** Opening Excerpted records block **
Lemma start_image_spec O (p : Process A) t L pgd regs M k cmdline : 1 <= O ->
  _threads p = [t] -> _main_thread p = Some 0%nat -> native_context t = context_at pgd -> _current_entry_argument t = 0 ->
  Forall is_byte (_data cmdline) -> Z.of_nat (length (_data cmdline)) <= 4096 ->
  space O (_vma p) L pgd regs M (12 + k) ->
  exists p' t' L', start_image p cmdline = Ok (None, p') /\ _threads p' = [t'] /\ _main_thread p' = Some 0%nat /\
    _privilege t' = _privilege t /\ native_context t' = context_at pgd /\ _pname p' = _pname p /\
    space O (_vma p') L' pgd (set_register (set_register regs c_rsp 0x102000) c_rdi (argument cmdline))
      (cmdline_over (stack_over M) cmdline) k.
Proof.
  intros HO Ht Hm Hctx Hcount Hb Hlen Hsp. unfold start_image, main_thread.
  rewrite Hm, Ht. cbn [deref in_bounds lookup list_lookup mbind outcome_bind].
  destruct (space_load O (_vma p) L pgd regs M (4 + k) 0x100000 2 []) as (s1 & s2 & L2 & E1 & E2 & Hsp2);
    [exact Hsp|unfold low; lia|change (2 ^ __log2ceil 2) with 2; change (0x100000 / 4096) with 0x100; lia|lia|change (__log2ceil 2) with 1; lia|by constructor|
     change (2 ^ __log2ceil 2) with 2; change (0x100000 mod 4096) with 0; cbn; lia|].
  apply copy_nothing in E2 as ->. unfold allocate_user_stack.
  change (i32 (Z.shiftr (__align_up_page 0x2000) 12)) with 2. step_to E1. rewrite Hctx.
  change (u64 (0x100000 + 0x2000)) with 0x102000.
  pose proof (space_field O s1 L2 pgd _ _ _ c_rsp 0x102000 Hsp2) as Hsp3.
  set (s3 := write_field s1 (context_at pgd) c_rsp 0x102000) in *. change (2 ^ __log2ceil 2) with 2 in Hsp3.
  unfold _size, cmdline_over, argument. destruct (_data cmdline) as [|c cs] eqn:Ed.
  - rewrite bool_decide_true by done. cbn [length]. change (0 <? Z.of_nat 0) with false. cbn iota.
    unfold add_entry_argument. rewrite Hcount, Hctx. cbn iota.
    eexists _, _, L2. split; [reflexivity|]. cbn [with_thread _threads _main_thread _vma _pname]. rewrite Ht. split; [reflexivity|]. split; [done|].
    do 3 (split; [done|]). eapply space_le, space_field; [|exact Hsp3]. lia.
  - rewrite bool_decide_false by done. rewrite ltb_true by (cbn [length]; lia). rewrite <- Ed in *.
    destruct (space_load O s3 L2 pgd _ _ k 0x102000 1 (_data cmdline) Hsp3) as (s4 & s5 & L5 & E4 & E5 & Hsp5);
      [unfold low; lia|change (2 ^ __log2ceil 1) with 1; change (0x102000 / 4096) with 0x102; lia|lia|change (__log2ceil 1) with 0; lia|done|
       change (2 ^ __log2ceil 1) with 1; change (0x102000 mod 4096) with 0; lia|].
    cbn [mbind outcome_bind]. step_to E4. step_to E5. cbn [negb].
    unfold add_entry_argument. rewrite Hcount, Hctx. cbn iota.
    eexists _, _, L5. split; [reflexivity|]. cbn [with_thread _threads _main_thread _vma _pname]. rewrite Ht. split; [reflexivity|]. split; [done|].
    do 3 (split; [done|]). by apply space_field.
Qed.

(** The addresses of the stack and the command line. *)
Lemma extra_outside M cmdline va : Z.of_nat (length (_data cmdline)) <= 4096 -> ~ in_pages 0x100000 3 va ->
  cmdline_over (stack_over M) cmdline va = M va.
Proof.
  unfold in_pages. intros Hl Hva. assert (stack_over M va = M va) as Hst.
  { apply loaded_over_outside; [change (0x100000 mod 4096) with 0; cbn [length]; lia|]. unfold in_pages. lia. }
  unfold cmdline_over. case_bool_decide; [done|]. rewrite loaded_over_outside; [done| |].
  - change (0x102000 mod 4096) with 0. lia.
  - unfold in_pages. change (0x102000 / 4096) with 0x102. change (0x100000 / 4096) with 0x100 in Hva. lia.
Qed.

Lemma stack_inside M cmdline i : Z.of_nat (length (_data cmdline)) <= 4096 -> 0 <= i < 0x2000 ->
  cmdline_over (stack_over M) cmdline (0x100000 + i) = Some 0.
Proof.
  intros Hl Hi. assert (0x100000 / 4096 <= (0x100000 + i) / 4096 < 0x100000 / 4096 + 2) as Hp.
  { change (0x100000 / 4096) with 0x100. pose proof (Z.div_mod (0x100000 + i) 4096 ltac:(lia)).
    pose proof (Z.mod_pos_bound (0x100000 + i) 4096 ltac:(lia)). lia. }
  assert (stack_over M (0x100000 + i) = Some 0) as Hst.
  { unfold stack_over, loaded_over. rewrite decide_False by (cbn; lia). by rewrite decide_True. }
  unfold cmdline_over. case_bool_decide; [done|]. rewrite loaded_over_outside; [done| |].
  - change (0x102000 mod 4096) with 0. lia.
  - unfold in_pages. change (0x102000 / 4096) with 0x102. change (0x100000 / 4096) with 0x100 in Hp. lia.
Qed.

Lemma cmdline_inside M cmdline i : _data cmdline <> [] -> (i < 4096)%nat ->
  cmdline_over M cmdline (0x102000 + Z.of_nat i) = Some (nth i (_data cmdline) 0).
Proof.
  intros Hne Hi. unfold cmdline_over. rewrite bool_decide_false by done. unfold loaded_over.
  destruct (decide (0x102000 <= 0x102000 + Z.of_nat i < 0x102000 + Z.of_nat (length (_data cmdline)))) as [Hin|Hout].
  - do 2 f_equal. lia.
  - rewrite decide_True; [by rewrite nth_overflow by lia|]. unfold in_pages. change (0x102000 / 4096) with 0x102.
    pose proof (Z.div_mod (0x102000 + Z.of_nat i) 4096 ltac:(lia)).
    pose proof (Z.mod_pos_bound (0x102000 + Z.of_nat i) 4096 ltac:(lia)). lia.
Qed.

(** A process that runs the executable [d] with the command line [cmdline]:
    its one thread, the registers it starts with, and its memory. *)
Record runs_image (d : list Z) (cmdline : String) (p : Process A) (t : Thread) : Prop := {
  ri_thread : _threads p = [t] /\ _main_thread p = Some 0%nat /\ _privilege t = User;
  ri_registers :
    let reg := read_field (_vma p) (native_context t) in
    reg c_rip = ELF64Header.entry_point (image_header d) /\ reg c_rsp = 0x102000 /\ reg c_rdi = argument cmdline /\
    reg c_cs = 0x1b /\ reg c_ss = 0x23;
  ri_segments e i : e ∈ segments d -> 0 <= i < ELF64ProgramHeaderEntry.memsz e ->
    user_byte (_vma p) (ELF64ProgramHeaderEntry.vaddr e + i) =
    Ok (Some (if i <? ELF64ProgramHeaderEntry.filesz e then nth (Z.to_nat (ELF64ProgramHeaderEntry.offset e + i)) d 0 else 0));
  ri_stack i : 0 <= i < 0x2000 -> user_byte (_vma p) (0x100000 + i) = Ok (Some 0);
  ri_cmdline i : _data cmdline <> [] -> (i < 4096)%nat ->
    user_byte (_vma p) (0x102000 + Z.of_nat i) = Ok (Some (nth i (_data cmdline) 0));
  ri_unmapped va : low va -> (forall e, e ∈ segments d -> ~ in_pages (ELF64ProgramHeaderEntry.vaddr e) (segment_pages e) va) ->
    ~ in_pages 0x100000 3 va -> user_byte (_vma p) va = Ok None
}.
** Closing Excerpted records block **
■ **Action item**:
Please write out all of the records above, character for character.

■ **Solution to this exercise**:
Lemma start_image_spec O (p : Process A) t L pgd regs M k cmdline : 1 <= O ->
  _threads p = [t] -> _main_thread p = Some 0%nat -> native_context t = context_at pgd -> _current_entry_argument t = 0 ->
  Forall is_byte (_data cmdline) -> Z.of_nat (length (_data cmdline)) <= 4096 ->
  space O (_vma p) L pgd regs M (12 + k) ->
  exists p' t' L', start_image p cmdline = Ok (None, p') /\ _threads p' = [t'] /\ _main_thread p' = Some 0%nat /\
    _privilege t' = _privilege t /\ native_context t' = context_at pgd /\ _pname p' = _pname p /\
    space O (_vma p') L' pgd (set_register (set_register regs c_rsp 0x102000) c_rdi (argument cmdline))
      (cmdline_over (stack_over M) cmdline) k.
Proof.
  intros HO Ht Hm Hctx Hcount Hb Hlen Hsp. unfold start_image, main_thread.
  rewrite Hm, Ht. cbn [deref in_bounds lookup list_lookup mbind outcome_bind].
  destruct (space_load O (_vma p) L pgd regs M (4 + k) 0x100000 2 []) as (s1 & s2 & L2 & E1 & E2 & Hsp2);
    [exact Hsp|unfold low; lia|change (2 ^ __log2ceil 2) with 2; change (0x100000 / 4096) with 0x100; lia|lia|change (__log2ceil 2) with 1; lia|by constructor|
     change (2 ^ __log2ceil 2) with 2; change (0x100000 mod 4096) with 0; cbn; lia|].
  apply copy_nothing in E2 as ->. unfold allocate_user_stack.
  change (i32 (Z.shiftr (__align_up_page 0x2000) 12)) with 2. step_to E1. rewrite Hctx.
  change (u64 (0x100000 + 0x2000)) with 0x102000.
  pose proof (space_field O s1 L2 pgd _ _ _ c_rsp 0x102000 Hsp2) as Hsp3.
  set (s3 := write_field s1 (context_at pgd) c_rsp 0x102000) in *. change (2 ^ __log2ceil 2) with 2 in Hsp3.
  unfold _size, cmdline_over, argument. destruct (_data cmdline) as [|c cs] eqn:Ed.
  - rewrite bool_decide_true by done. cbn [length]. change (0 <? Z.of_nat 0) with false. cbn iota.
    unfold add_entry_argument. rewrite Hcount, Hctx. cbn iota.
    eexists _, _, L2. split; [reflexivity|]. cbn [with_thread _threads _main_thread _vma _pname]. rewrite Ht. split; [reflexivity|]. split; [done|].
    do 3 (split; [done|]). eapply space_le, space_field; [|exact Hsp3]. lia.
  - rewrite bool_decide_false by done. rewrite ltb_true by (cbn [length]; lia). rewrite <- Ed in *.
    destruct (space_load O s3 L2 pgd _ _ k 0x102000 1 (_data cmdline) Hsp3) as (s4 & s5 & L5 & E4 & E5 & Hsp5);
      [unfold low; lia|change (2 ^ __log2ceil 1) with 1; change (0x102000 / 4096) with 0x102; lia|lia|change (__log2ceil 1) with 0; lia|done|
       change (2 ^ __log2ceil 1) with 1; change (0x102000 mod 4096) with 0; lia|].
    cbn [mbind outcome_bind]. step_to E4. step_to E5. cbn [negb].
    unfold add_entry_argument. rewrite Hcount, Hctx. cbn iota.
    eexists _, _, L5. split; [reflexivity|]. cbn [with_thread _threads _main_thread _vma _pname]. rewrite Ht. split; [reflexivity|]. split; [done|].
    do 3 (split; [done|]). by apply space_field.
Qed.

(** The addresses of the stack and the command line. *)
Lemma extra_outside M cmdline va : Z.of_nat (length (_data cmdline)) <= 4096 -> ~ in_pages 0x100000 3 va ->
  cmdline_over (stack_over M) cmdline va = M va.
Proof.
  unfold in_pages. intros Hl Hva. assert (stack_over M va = M va) as Hst.
  { apply loaded_over_outside; [change (0x100000 mod 4096) with 0; cbn [length]; lia|]. unfold in_pages. lia. }
  unfold cmdline_over. case_bool_decide; [done|]. rewrite loaded_over_outside; [done| |].
  - change (0x102000 mod 4096) with 0. lia.
  - unfold in_pages. change (0x102000 / 4096) with 0x102. change (0x100000 / 4096) with 0x100 in Hva. lia.
Qed.

Lemma stack_inside M cmdline i : Z.of_nat (length (_data cmdline)) <= 4096 -> 0 <= i < 0x2000 ->
  cmdline_over (stack_over M) cmdline (0x100000 + i) = Some 0.
Proof.
  intros Hl Hi. assert (0x100000 / 4096 <= (0x100000 + i) / 4096 < 0x100000 / 4096 + 2) as Hp.
  { change (0x100000 / 4096) with 0x100. pose proof (Z.div_mod (0x100000 + i) 4096 ltac:(lia)).
    pose proof (Z.mod_pos_bound (0x100000 + i) 4096 ltac:(lia)). lia. }
  assert (stack_over M (0x100000 + i) = Some 0) as Hst.
  { unfold stack_over, loaded_over. rewrite decide_False by (cbn; lia). by rewrite decide_True. }
  unfold cmdline_over. case_bool_decide; [done|]. rewrite loaded_over_outside; [done| |].
  - change (0x102000 mod 4096) with 0. lia.
  - unfold in_pages. change (0x102000 / 4096) with 0x102. change (0x100000 / 4096) with 0x100 in Hp. lia.
Qed.

Lemma cmdline_inside M cmdline i : _data cmdline <> [] -> (i < 4096)%nat ->
  cmdline_over M cmdline (0x102000 + Z.of_nat i) = Some (nth i (_data cmdline) 0).
Proof.
  intros Hne Hi. unfold cmdline_over. rewrite bool_decide_false by done. unfold loaded_over.
  destruct (decide (0x102000 <= 0x102000 + Z.of_nat i < 0x102000 + Z.of_nat (length (_data cmdline)))) as [Hin|Hout].
  - do 2 f_equal. lia.
  - rewrite decide_True; [by rewrite nth_overflow by lia|]. unfold in_pages. change (0x102000 / 4096) with 0x102.
    pose proof (Z.div_mod (0x102000 + Z.of_nat i) 4096 ltac:(lia)).
    pose proof (Z.mod_pos_bound (0x102000 + Z.of_nat i) 4096 ltac:(lia)). lia.
Qed.

(** A process that runs the executable [d] with the command line [cmdline]:
    its one thread, the registers it starts with, and its memory. *)
Record runs_image (d : list Z) (cmdline : String) (p : Process A) (t : Thread) : Prop := {
  ri_thread : _threads p = [t] /\ _main_thread p = Some 0%nat /\ _privilege t = User;
  ri_registers :
    let reg := read_field (_vma p) (native_context t) in
    reg c_rip = ELF64Header.entry_point (image_header d) /\ reg c_rsp = 0x102000 /\ reg c_rdi = argument cmdline /\
    reg c_cs = 0x1b /\ reg c_ss = 0x23;
  ri_segments e i : e ∈ segments d -> 0 <= i < ELF64ProgramHeaderEntry.memsz e ->
    user_byte (_vma p) (ELF64ProgramHeaderEntry.vaddr e + i) =
    Ok (Some (if i <? ELF64ProgramHeaderEntry.filesz e then nth (Z.to_nat (ELF64ProgramHeaderEntry.offset e + i)) d 0 else 0));
  ri_stack i : 0 <= i < 0x2000 -> user_byte (_vma p) (0x100000 + i) = Ok (Some 0);
  ri_cmdline i : _data cmdline <> [] -> (i < 4096)%nat ->
    user_byte (_vma p) (0x102000 + Z.of_nat i) = Ok (Some (nth i (_data cmdline) 0));
  ri_unmapped va : low va -> (forall e, e ∈ segments d -> ~ in_pages (ELF64ProgramHeaderEntry.vaddr e) (segment_pages e) va) ->
    ~ in_pages 0x100000 3 va -> user_byte (_vma p) va = Ok None
}.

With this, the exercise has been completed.